BEGIN Data supplied
(** * AiScoPre: the prediction pipeline

    A shallow embedding of [services/model_service.py],
    [services/match_service.py] and [services/prediction_service.py],
    followed by [services/team_service.py],
    [services/feature_service.py], [services/user_service.py], the
    [/predict] and [/wc2026] endpoints of [services/gateway.py], and
    the part of [scripts/scrape_wc2026.py] that gets the HTML.

    Conventions of the embedding.
    - A Python [float] is a real number: rounding is not modelled, and
      neither are the infinities.  What is kept of the float world is
      control flow: [math.exp] raises [OverflowError] when its result
      does not fit a double.  NaN is kept in [ModelServiceNaN], where
      the outcome model is embedded once more on floats that are real
      numbers or NaN.
    - A Python exception is the [Raise] branch of [outcome].
    - A gRPC servicer method returns the status code left in its
      context together with the response message; the client stub
      turns every status other than [OK] into a raised [RpcError].
    - Mutable objects ([SimplePredictionCache._data], the clock, the
      calls that leave the process) live in an explicit state that the
      methods of the prediction servicer thread through. *)

From Stdlib Require Import Reals Lra Lia List ZArith.
From stdpp Require Import gmap strings pretty.
Import ListNotations.

Local Open Scope R_scope.

(** ** gRPC: status codes, exceptions, stubs *)

Module Grpc.

Inductive StatusCode : Type :=
  | OK
  | INVALID_ARGUMENT
  | NOT_FOUND
  | UNAVAILABLE
  | UNKNOWN.

(** The exceptions that occur in the modelled files. *)
Inductive exn : Type :=
  | RpcError (code : StatusCode)
  | OverflowError.

Inductive outcome (A : Type) : Type :=
  | Return (a : A)
  | Raise (e : exn).
Arguments Return {A} a.
Arguments Raise {A} e.

(** What a servicer method hands back to the server: the code set on
    [context] ([OK] unless [set_code] was called) and the response. *)
Definition reply (A : Type) : Type := (StatusCode * A)%type.

(** A unary call through a client stub.  A reply with status [OK] is
    returned; any other status is raised as [RpcError]; an exception
    that escapes the servicer reaches the client as status [UNKNOWN]. *)
Definition stub_call {A : Type} (served : outcome (reply A)) : outcome A :=
  match served with
  | Return (OK, resp) => Return resp
  | Return (code, _) => Raise (RpcError code)
  | Raise _ => Raise (RpcError UNKNOWN)
  end.

End Grpc.

Import Grpc.

(** ** services/model_service.py *)

Module ModelService.

(** Python's [max(a, b)]: the first argument unless the second is
    strictly greater. *)
Definition py_max (a b : R) : R := if Rlt_dec a b then b else a.

(** Results of magnitude [2^1024] and above do not fit a double. *)
Definition DBL_RANGE : R := IZR (2 ^ 1024).

(** [math.exp]: the exponential, or [OverflowError] ("math range
    error") when the result is out of the range of a double. *)
Definition math_exp (x : R) : outcome R :=
  if Rlt_dec (exp x) DBL_RANGE then Return (exp x) else Raise OverflowError.

(** [_sigmoid(x)]: [1.0 / (1.0 + math.exp(-x))]. *)
Definition _sigmoid (x : R) : outcome R :=
  match math_exp (- x) with
  | Return e => Return (1 / (1 + e))
  | Raise err => Raise err
  end.

Record PredictMatchOutcomeResponse : Type := mkModelResp {
  home_win_prob : R;
  draw_prob : R;
  away_win_prob : R
}.

(** The message built with no arguments: every field at its default. *)
Definition empty_response : PredictMatchOutcomeResponse := mkModelResp 0 0 0.

(** The last step of [PredictMatchOutcome]: divide by the total, or
    fall back on one third each when the total is not positive. *)
Definition normalize (home draw away : R) : PredictMatchOutcomeResponse :=
  let total := home + draw + away in
  if Rle_dec total 0
  then mkModelResp (1 / 3) (1 / 3) (1 / 3)
  else mkModelResp (home / total) (draw / total) (away / total).

(** The three numbers before normalisation, from the base score's
    sigmoid and [elo_diff]. *)
Definition raw_draw (elo_diff : R) : R :=
  py_max (15 / 100) (35 / 100 - Rabs elo_diff / 1000).

Definition raw_away (home draw : R) : R := py_max 0 (1 - home - draw).

Definition base_score (elo_diff is_knockout : R) : R :=
  let base := elo_diff / 300 in
  if Rlt_dec (5 / 10) is_knockout then base * (12 / 10) else base.

(** [ModelServiceServicer.PredictMatchOutcome].  Past the length
    check, [features[:4]] is unpacked; only its last two names are
    used. *)
Definition PredictMatchOutcome (features : list R)
  : outcome (reply PredictMatchOutcomeResponse) :=
  if (length features <? 4)%nat
  then Return (INVALID_ARGUMENT, empty_response)
  else
    let elo_diff := nth 2 features 0 in
    let is_knockout := nth 3 features 0 in
    match _sigmoid (base_score elo_diff is_knockout) with
    | Raise err => Raise err
    | Return home =>
        let draw := raw_draw elo_diff in
        let away := raw_away home draw in
        Return (OK, normalize home draw away)
    end.
(** * Environment selection and provider resolution (garden-service)

    A shallow embedding of
    - [ResolveProviderTask] (tasks/resolve-provider.ts, carried at the end of
      src/garden-service/test/unit/src/cloud/auth.ts), translated from the
      source, and
    - [resolveProjectConfig], [pickEnvironment] and [parseEnvironment]
      (config/project.ts), whose implementation is not part of the sources at
      hand: they are modelled from the specification (sections 4.1 to 4.5)
      and checked against the expectations of the unit tests in
      src/unnamed/part_000. *)

From stdpp Require Import gmap strings list.
From Stdlib Require Import ZArith Ascii.

Set Warnings "-register-all".

Open Scope string_scope.
Open Scope list_scope.

(** ** Errors *)

(** exceptions.ts is not part of the sources; the three error classes used by
    the code are kept, together with their message and the name-valued
    entries of their [detail] object.  [ExternalError] stands for whatever a
    plugin handler or the template engine raises. *)
Inductive ErrorType :=
| ConfigurationError
| ParameterError
| PluginError
| ExternalError.

Record GardenError := mkError {
  errType : ErrorType;
  message : string;
  detail : list (string * string)
}.

Definition result (A : Type) : Type := GardenError + A.

Definition throw {A} (e : GardenError) : result A := inl e.
Definition ok {A} (a : A) : result A := inr a.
END Data supplied
Work to be completed: Quote only the stretch of lines that starts the data above and ends with the line containing "the part of", both included.

Response:
(** * AiScoPre: the prediction pipeline

    A shallow embedding of [services/model_service.py],
    [services/match_service.py] and [services/prediction_service.py],
    followed by [services/team_service.py],
    [services/feature_service.py], [services/user_service.py], the
    [/predict] and [/wc2026] endpoints of [services/gateway.py], and
    the part of [scripts/scrape_wc2026.py] that gets the HTML.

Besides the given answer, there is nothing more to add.